----- Data excerpts

(* ===== verification/Metrics.v ===== *)
(** * Metrics ([crates/orchestrator-observability/src/metrics.rs], and where they are recorded:
    [runner.rs], [outbox_processor.rs], [facade.rs], [circuit.rs])

    One registry behind a lock, as families of counters, gauges and histograms.  The families and
    what they hold are [prometheus_client]'s: a class with the laws its documentation states.  An
    operation with its metrics runs on the pair of its state and the registry; without them it is
    proved to be the operation of the other files. *)

From S2P Require Export Circuit Outbox Facade.

(** ** [prometheus_client] *)

Class PromClient := {
  Family : Type -> Type -> Type;
  Counter : Type;
  Gauge : Type;
  Histogram : Type;
  F64 : Type;
  (** A literal of the source, and [as f64]. *)
  f64_literal : string -> F64;
  f64_of : Z -> F64;
  counter_default : Counter;
  counter_inc : Counter -> Counter;
  counter_get : Counter -> Z;
  gauge_default : Gauge;
  gauge_set : Z -> Gauge -> Gauge;
  gauge_get : Gauge -> Z;
  exponential_buckets : F64 -> F64 -> nat -> list F64;
  histogram_new : list F64 -> Histogram;
  observe : F64 -> Histogram -> Histogram;
  new_with_constructor {L M} `{!EqDecision L} : M -> Family L M;
  (** [get_or_create(labels)]: what it reads, and what an update through it leaves. *)
  get_or_create {L M} `{!EqDecision L} : L -> Family L M -> M;
  update_metric {L M} `{!EqDecision L} : L -> (M -> M) -> Family L M -> Family L M
}.

Class PromClientLaws (P : PromClient) := {
  counter_starts : counter_get counter_default = 0%Z;
  counter_counts c : counter_get (counter_inc c) = u64_wrap (counter_get c + 1);
  gauge_starts : gauge_get gauge_default = 0%Z;
  gauge_holds x g : gauge_get (gauge_set x g) = x;
  family_starts {L M} `{!EqDecision L} (l : L) (m : M) :
    get_or_create l (new_with_constructor m) = m;
  family_update {L M} `{!EqDecision L} (l l' : L) (f : M -> M) (F : Family L M) :
    get_or_create l' (update_metric l f F)
    = if decide (l' = l) then f (get_or_create l' F) else get_or_create l' F
}.

(** ** The registry *)

Record EventLabels := MkEventLabels { el_name : string }.
Record ProviderCallLabels := MkProviderCallLabels {
  pcl_method : string; pcl_provider : string; pcl_status : string }.
Record ProviderLatencyLabels := MkProviderLatencyLabels {
  pll_method : string; pll_provider : string }.
Record OperationLabels := MkOperationLabels { opl_operation : string; opl_status : string }.
Record ProviderLabels := MkProviderLabels { prl_provider : string }.
Record QueueLabels := MkQueueLabels { ql_queue : string }.

#[export] Instance event_labels_dec : EqDecision EventLabels.
Proof. solve_decision. Defined.
#[export] Instance provider_call_labels_dec : EqDecision ProviderCallLabels.
Proof. solve_decision. Defined.
#[export] Instance provider_latency_labels_dec : EqDecision ProviderLatencyLabels.
Proof. solve_decision. Defined.
#[export] Instance operation_labels_dec : EqDecision OperationLabels.
Proof. solve_decision. Defined.
#[export] Instance provider_labels_dec : EqDecision ProviderLabels.
Proof. solve_decision. Defined.
#[export] Instance queue_labels_dec : EqDecision QueueLabels.
Proof. solve_decision. Defined.

Section registry.
Context {P : PromClient}.

(** [registry] is the names the families were registered under, with their help. *)
Record MetricsRegistry := MkMetricsRegistry {
  registry : list (string * string);
  event_counts : Family EventLabels Counter;
  provider_calls : Family ProviderCallLabels Counter;
  provider_latency : Family ProviderLatencyLabels Histogram;
  operation_calls : Family OperationLabels Counter;
  operation_latency : Family OperationLabels Histogram;
  provider_circuit_state : Family ProviderLabels Gauge;
  queue_depth : Family QueueLabels Gauge;
  delivery_attempts : Family OperationLabels Histogram
}.

Definition seconds_histogram : Histogram :=
  histogram_new (exponential_buckets (f64_literal "0.005") (f64_literal "2.0") 16).

Definition metrics_registry_new : MetricsRegistry :=
  MkMetricsRegistry
    [ ("orchestrator_events", "Counter for orchestrator events");
      ("orchestrator_provider_http_calls", "Total downstream provider HTTP calls");
      ("orchestrator_provider_http_latency_seconds",
       "Downstream provider HTTP latency in seconds");
      ("orchestrator_operation_calls", "Operation calls by operation and status");
      ("orchestrator_operation_latency_seconds",
       "Operation latency in seconds by operation and status");
      ("orchestrator_provider_circuit_state",
       "Provider circuit breaker state (0 closed, 1 half-open, 2 open)");
      ("orchestrator_queue_depth", "Pending entries by queue (outbox, dead_letter)");
      ("orchestrator_delivery_attempts",
       "Attempts made before a delivery settled, by operation and status") ]
    (new_with_constructor counter_default) (new_with_constructor counter_default)
    (new_with_constructor seconds_histogram) (new_with_constructor counter_default)
    (new_with_constructor seconds_histogram) (new_with_constructor gauge_default)
    (new_with_constructor gauge_default)
    (new_with_constructor
       (histogram_new (exponential_buckets (f64_literal "1.0") (f64_literal "2.0") 8))).

Implicit Types g : MetricsRegistry.

Definition incr (name : string) g : MetricsRegistry :=
  MkMetricsRegistry (registry g) (update_metric (MkEventLabels name) counter_inc (event_counts g))
    (provider_calls g) (provider_latency g) (operation_calls g) (operation_latency g)
    (provider_circuit_state g) (queue_depth g) (delivery_attempts g).

Definition get_count (name : string) g : Z :=
  counter_get (get_or_create (MkEventLabels name) (event_counts g)).

Definition observe_provider_http_call (method provider status : string) (seconds : F64) g
  : MetricsRegistry :=
  MkMetricsRegistry (registry g) (event_counts g)
    (update_metric (MkProviderCallLabels method provider status) counter_inc (provider_calls g))
    (update_metric (MkProviderLatencyLabels method provider) (observe seconds)
       (provider_latency g))
    (operation_calls g) (operation_latency g) (provider_circuit_state g) (queue_depth g)
    (delivery_attempts g).

Definition observe_operation (operation status : string) (seconds : F64) g : MetricsRegistry :=
  MkMetricsRegistry (registry g) (event_counts g) (provider_calls g) (provider_latency g)
    (update_metric (MkOperationLabels operation status) counter_inc (operation_calls g))
    (update_metric (MkOperationLabels operation status) (observe seconds) (operation_latency g))
    (provider_circuit_state g) (queue_depth g) (delivery_attempts g).

Definition set_provider_circuit_state (provider : string) (state : Z) g : MetricsRegistry :=
  MkMetricsRegistry (registry g) (event_counts g) (provider_calls g) (provider_latency g)
    (operation_calls g) (operation_latency g)
    (update_metric (MkProviderLabels provider) (gauge_set state) (provider_circuit_state g))
    (queue_depth g) (delivery_attempts g).

Definition set_queue_depth (queue : string) (depth : Z) g : MetricsRegistry :=
  MkMetricsRegistry (registry g) (event_counts g) (provider_calls g) (provider_latency g)
    (operation_calls g) (operation_latency g) (provider_circuit_state g)
    (update_metric (MkQueueLabels queue) (gauge_set depth) (queue_depth g)) (delivery_attempts g).

Definition get_queue_depth (queue : string) g : Z :=
  gauge_get (get_or_create (MkQueueLabels queue) (queue_depth g)).

Definition observe_delivery_attempts (operation status : string) (attempts : Z) g
  : MetricsRegistry :=
  MkMetricsRegistry (registry g) (event_counts g) (provider_calls g) (provider_latency g)
    (operation_calls g) (operation_latency g) (provider_circuit_state g) (queue_depth g)
    (update_metric (MkOperationLabels operation status) (observe (f64_of attempts))
       (delivery_attempts g)).

(** The calls counted for an operation and a status, and what the gauge of a breaker shows. *)
Definition calls_of (operation status : string) g : Z :=
  counter_get (get_or_create (MkOperationLabels operation status) (operation_calls g)).
Definition circuit_gauge (provider : string) g : Z :=
  gauge_get (get_or_create (MkProviderLabels provider) (provider_circuit_state g)).

(** ** Operations with their metrics *)

Section metered.
Context {S E : Type}.

(** The operation itself, and a record of the registry. *)
Definition silent {A} (m : ST S E A) : ST (S * MetricsRegistry) E A := fun s =>
  (fst (m (fst s)), (snd (m (fst s)), snd s)).
Definition meter (f : MetricsRegistry -> MetricsRegistry) : ST (S * MetricsRegistry) E unit :=
  fun s => (Ok tt, (fst s, f (snd s))).

(** Leaving the registry away gives the operation. *)
Definition erases {A} (p : ST (S * MetricsRegistry) E A) (m : ST S E A) : Prop :=
  forall w g, (fst (p (w, g)), fst (snd (p (w, g)))) = m w.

----------

_What you are asked to do_
What is asked for is an exact copy of the lines above from the one containing "Family L M -> M;" through the one containing "counter_starts : counter_get", and only those.

_Result below_
  get_or_create {L M} `{!EqDecision L} : L -> Family L M -> M;
  update_metric {L M} `{!EqDecision L} : L -> (M -> M) -> Family L M -> Family L M
}.

Class PromClientLaws (P : PromClient) := {
  counter_starts : counter_get counter_default = 0%Z;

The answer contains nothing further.